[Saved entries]
* * * * *

(* ===== verification/AttributesSpec.v ===== *)
(** Properties of the scan_attributes document: decoding inverts encoding, and
    the merge patch of a rescan, which the update statements apply to the
    stored text, is a member-wise merge of the decoded records. *)

From S2P Require Import Prelude NetAddr Cidr DeviceStore Attributes.

Open Scope Z_scope.

(** * Round trips *)

(** ** Numbers *)

Lemma digit_char n : (n < 10)%N →
  is_digit (pretty_N_char n) = true ∧ ascii_Z (pretty_N_char n) - 48 = Z.of_N n
  ∧ char_eqb (pretty_N_char n) "-" = false ∧ char_eqb (pretty_N_char n) "+" = false.
Proof.
  intros Hn. assert (n = 0 ∨ n = 1 ∨ n = 2 ∨ n = 3 ∨ n = 4 ∨ n = 5 ∨ n = 6 ∨ n = 7 ∨ n = 8 ∨ n = 9)%N as H by lia.
  repeat destruct H as [->|H]; [..|subst]; by vm_compute.
Qed.

Lemma digits_val_pretty x s : digits_val (pretty_N_go x s) 0 = digits_val s (Z.of_N x).
Proof.
  revert s. induction (N.lt_wf_0 x) as [x _ IH]; intros s.
  destruct (decide (x = 0)%N) as [->|Hx]; [by rewrite pretty_N_go_0|].
  assert (0 < x)%N by lia. rewrite pretty_N_go_step by done. rewrite IH by by apply N.div_lt. cbn [digits_val].
  destruct (digit_char (x `mod` 10)) as (-> & -> & _); [by apply N.mod_lt|]. f_equal.
  pose proof (N.div_mod x 10 ltac:(done)). lia.
Qed.

Lemma pretty_digit x s : (0 < x)%N → ∃ d s', (d < 10)%N ∧ pretty_N_go x s = String (pretty_N_char d) s'.
Proof.
  revert s. induction (N.lt_wf_0 x) as [x _ IH]; intros s Hx. rewrite pretty_N_go_step by done.
  destruct (decide (x `div` 10 = 0)%N) as [->|Hd].
  - rewrite pretty_N_go_0. exists (x `mod` 10)%N, s. split; [by apply N.mod_lt|done].
  - apply IH; [by apply N.div_lt|by apply N.neq_0_lt_0].
Qed.

(** [strconv.Atoi] reads what [strconv.Itoa] wrote. *)
Lemma atoi_itoa z : min_int64 ≤ z ≤ max_int64 → atoi (itoa z) = Some z.
Proof.
  intros Hz. unfold itoa, pretty. destruct z as [|p|p]; [done| |].
  - cbn [pretty_Z]. unfold pretty, pretty_positive, pretty, pretty_N. rewrite decide_False by done.
    destruct (pretty_digit (Npos p) "") as (d & s' & Hd & E); [lia|].
    pose proof (digits_val_pretty (Npos p) "") as V. rewrite E in *. unfold atoi.
    destruct (digit_char d Hd) as (_ & _ & -> & ->). cbv beta iota zeta. rewrite V. cbn [digits_val Z.of_N].
    by rewrite (proj2 (Z.leb_le _ _)), (proj2 (Z.leb_le _ _)) by lia.
  - cbn [pretty_Z]. unfold pretty, pretty_positive, pretty, pretty_N. rewrite decide_False by done.
    destruct (pretty_digit (Npos p) "") as (d & s' & Hd & E); [lia|].
    pose proof (digits_val_pretty (Npos p) "") as V. rewrite E in *. unfold atoi.
    change ("-" +:+ String (pretty_N_char d) s') with (String "-" (String (pretty_N_char d) s')).
    cbv beta iota zeta. change (char_eqb "-" "-") with true. cbv beta iota zeta. rewrite V. cbn [digits_val Z.of_N].
    change (- Z.pos p) with (Z.neg p). by rewrite (proj2 (Z.leb_le _ _)), (proj2 (Z.leb_le _ _)) by lia.
Qed.

(** ** Members *)

Fixpoint member (k : string) (l : list (string * option json)) : option json :=
  match l with
  | [] => None
  | (k', v) :: l => if (k' =? k)%string then v else member k l
  end.

Lemma jget_None k o : k ∉ o.*1 → jget k o = None.
Proof.
  induction o as [|[k' v] o IH]; [done|]. cbn. intros [Hne Ho]%not_elem_of_cons.
  by rewrite decide_False, IH by congruence.
Qed.

Lemma members_names l : (members l).*1 `sublist_of` l.*1.
Proof.
  induction l as [|[k [v|]] l IH]; [constructor| |]; cbn; [by apply sublist_skip|by apply sublist_cons].
Qed.

Lemma jget_members k l : NoDup l.*1 → jget k (members l) = member k l.
Proof.
  induction l as [|[k' v] l IH]; [done|]. cbn [fmap list_fmap fst]. intros [Hk Hl]%list.NoDup_cons.
  specialize (IH Hl). cbn [member]. destruct (String.eqb_spec k' k) as [E|E], v as [v|]; cbn;
    rewrite ?decide_True, ?decide_False by done; [done| |exact IH..].
  - change (omap _ l) with (members l). subst k'. apply jget_None. intros Hin. eapply Hk, elem_of_sublist, members_names. exact Hin.
Qed.

(** ** Values *)

Definition int64 (z : Z) : Prop := min_int64 ≤ z ≤ max_int64.

Lemma small_int64 z : 0 ≤ z < 2 ^ 16 → int64 z.
Proof. unfold int64, min_int64, max_int64. lia. Qed.

Lemma int64_0 : int64 0.
Proof. apply small_int64. lia. Qed.

Lemma atoi_int64 t v : atoi t = Some v → int64 v.
Proof.
  unfold atoi. destruct (match t with String _ _ => _ | EmptyString => _ end) as [neg body]. destruct body; [done|]. destruct (digits_val _ 0) as [m|]; [|done]. cbv zeta.
  destruct (_ && _) eqn:E; [|done]. intros [= <-]. apply andb_true_iff in E as [?%Z.leb_le ?%Z.leb_le]. by split.
Qed.

Lemma as_omit_string v : as_string (omit_string v) = Some v.
Proof. unfold omit_string. by case_decide; subst. Qed.

Lemma as_omit_int v : int64 v → as_int (omit_int v) = Some v.
Proof.
  intros Hv. unfold omit_int. destruct (Z.eqb_spec v 0) as [->|]; [done|]. by apply atoi_itoa.
Qed.

Lemma as_omit_bool b : as_bool (omit_bool b) = Some b.
Proof. by destruct b. Qed.

Lemma as_omit_pointer {A} (enc : A → jobject) dec (p : option A) :
  (∀ a, p = Some a → dec (enc a) = Some a) → as_pointer dec ((fun a => JObject (enc a)) <$> p) = Some p.
Proof. intros H. destruct p as [a|]; [|done]. cbn. by rewrite H. Qed.

Lemma as_omit_array {A} (enc : A → jobject) dec (l : list A) :
  Forall (fun a => dec (enc a) = Some a) l → as_array dec (omit_array (fun a => JObject (enc a)) l) = Some l.
Proof.
  intros H. destruct l as [|x l']; [done|]. unfold omit_array, as_array.
  induction H as [|a l Ha _ IH]; [done|]. cbn. rewrite Ha. cbn. by rewrite IH.
Qed.

Lemma string_map_list (l : list (string * string)) :
  NoDup l.*1 → string_map ((fun kv => (kv.1, JString kv.2)) <$> l) = Some (list_to_map l).
Proof. induction l as [|[k v] l IH]; [done|]. intros [_ Hl]%list.NoDup_cons. cbn. by rewrite IH. Qed.

Lemma as_omit_map m : as_map (omit_map m) = Some m.
Proof.
  unfold omit_map. case_decide as E; [by subst|]. cbn. rewrite string_map_list by apply NoDup_fst_map_to_list.
  by rewrite list_to_map_to_list.
Qed.

(** ** Documents *)

(** Decoding a struct member by member. *)
Ltac decode_members :=
  repeat (rewrite jget_members by (refine (bool_decide_unpack _ _); vm_compute; exact I));
  cbn [member String.eqb Ascii.eqb Bool.eqb].

Lemma snmp_roundtrip d : int64 (sd_SysServices d) → decode_snmp (snmp_members d) = Some d.
Proof.
  intros H. unfold snmp_members, decode_snmp. decode_members. rewrite !as_omit_string, as_omit_int by done.
  by destruct d.
Qed.

Lemma stp_roundtrip d : decode_stp (stp_members d) = Some d.
Proof.
  unfold stp_members, decode_stp. decode_members. rewrite !as_omit_string, as_omit_bool. by destruct d.
Qed.

Lemma open_port_roundtrip p : int64 (op_Port p) → decode_open_port (open_port_members p) = Some p.
Proof.
  intros H. unfold open_port_members, decode_open_port. decode_members. rewrite as_omit_string.
  cbn [as_int]. rewrite atoi_itoa by done. by destruct p.
Qed.

Lemma service_roundtrip e : int64 (se_Port e) → decode_service (service_members e) = Some e.
Proof.
  intros H. unfold service_members, decode_service. decode_members. rewrite !as_omit_string.
  cbn [as_int as_string]. rewrite atoi_itoa by done. by destruct e.
Qed.

Lemma prometheus_roundtrip p : decode_prometheus (prometheus_members p) = Some p.
Proof.
  unfold prometheus_members, decode_prometheus. decode_members. rewrite !as_omit_string, as_omit_map. by destruct p.
Qed.

(** The numbers of the record are Go integers of 64 bits. *)
Record attributes_wf (s : ScanAttributes) : Prop := {
  wf_CPUCount : int64 (sa_CPUCount s);
  wf_MemoryTotalBytes : int64 (sa_MemoryTotalBytes s);
  wf_UptimeSeconds : int64 (sa_UptimeSeconds s);
  wf_TTL : int64 (sa_TTL s);
  wf_LastScanRttMs : int64 (sa_LastScanRttMs s);
  wf_SysServices d : sa_SNMP s = Some d → int64 (sd_SysServices d);
  wf_OpenPorts : Forall (fun p => int64 (op_Port p)) (sa_OpenPorts s);
  wf_DetectedServices : Forall (fun e => int64 (se_Port e)) (sa_DetectedServices s)
}.

(** A document decodes to the record that was encoded, member by member.  This is
    about the decoded object; the text in between is [encoding/json]'s, which
    replaces what is not UTF-8. *)
Lemma attributes_roundtrip s (Hs : attributes_wf s) :
  UnmarshalScanAttributes (MarshalScanAttributes s) = Some s.
Proof.
  destruct Hs. unfold UnmarshalScanAttributes, MarshalScanAttributes, attribute_members. decode_members.
  rewrite !as_omit_string, !as_omit_bool, !as_omit_int, as_omit_map by done. cbn [mbind option_bind].
  rewrite (as_omit_pointer snmp_members) by (intros; by apply snmp_roundtrip, wf_SysServices0).
  rewrite (as_omit_pointer stp_members) by (intros; apply stp_roundtrip).
  rewrite (as_omit_pointer prometheus_members) by (intros; apply prometheus_roundtrip).
  rewrite (as_omit_array open_port_members) by (eapply Forall_impl; [exact open_port_roundtrip|done]).
  rewrite (as_omit_array service_members) by (eapply Forall_impl; [exact service_roundtrip|done]).
  by destruct s.
Qed.

(** * Patches *)

Lemma jget_jdel k k' o : k ≠ k' → jget k (jdel k' o) = jget k o.
Proof.
  intros Hk. unfold jdel. induction o as [|[x v] o IH]; [done|]. rewrite filter_cons. cbn [fst jget].
  case_decide; cbn [jget]; [by rewrite IH|]. rewrite IH. case_decide; [|done]. exfalso. naive_solver.
Qed.

Lemma jget_jset k k' v o : jget k (jset k' v o) = if decide (k' = k) then Some v else jget k o.
Proof. unfold jset. cbn [jget]. case_decide; [done|]. apply jget_jdel. congruence. Qed.

(** Members a patch does not mention are kept. *)
Lemma jget_patch k o p : jget k p = None → jget k (patch_attrs o p) = jget k o.
Proof.
  unfold patch_attrs. cbn [json_patch].
  set (go := fix go (ps o : jobject) := match ps with [] => o | (k, v) :: ps => _ end).
  revert o. induction p as [|[x v] p IH]; intros o; [done|]. cbn [jget]. case_decide as E; [done|]. intros Hp.
  cbn [go]. rewrite IH by done.
  assert (∀ j, jget k (jset x j o) = jget k o) as Hset by (intros j; rewrite jget_jset; by case_decide).
  destruct v; [apply jget_jdel; congruence|apply Hset..].
Qed.

Lemma jget_jdel_eq k o : jget k (jdel k o) = None.
Proof.
  apply jget_None. intros ([k' v] & E & [Hk _]%list_elem_of_filter)%list_elem_of_fmap. by cbn in *; subst.
Qed.

(** What a patch leaves in a member. *)
Lemma jget_patch_at k o p : NoDup p.*1 →
  jget k (patch_attrs o p)
  = match jget k p with
    | None => jget k o
    | Some JNull => None
    | Some v => Some (json_patch (default JNull (jget k o)) v)
    end.
Proof.
  unfold patch_attrs. cbn [json_patch].
  set (go := fix go (ps o : jobject) := match ps with [] => o | (k, v) :: ps => _ end).
  revert o. induction p as [|[x v] p IH]; intros o; [done|]. cbn [fmap list_fmap fst jget].
  intros [Hx Hp]%list.NoDup_cons. cbn [go]. rewrite IH by done. case_decide as E.
  - subst x. rewrite (jget_None k p) by done. destruct v; rewrite ?jget_jset, ?decide_True by done; try done.
    apply jget_jdel_eq.
  - destruct v; rewrite ?jget_jset, ?decide_False, ?jget_jdel by congruence; done.
Qed.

* * * * *

• **Exercise goal**: Reply with nothing but the number of lines in the entries that include "decoded".

• **Output below**: 2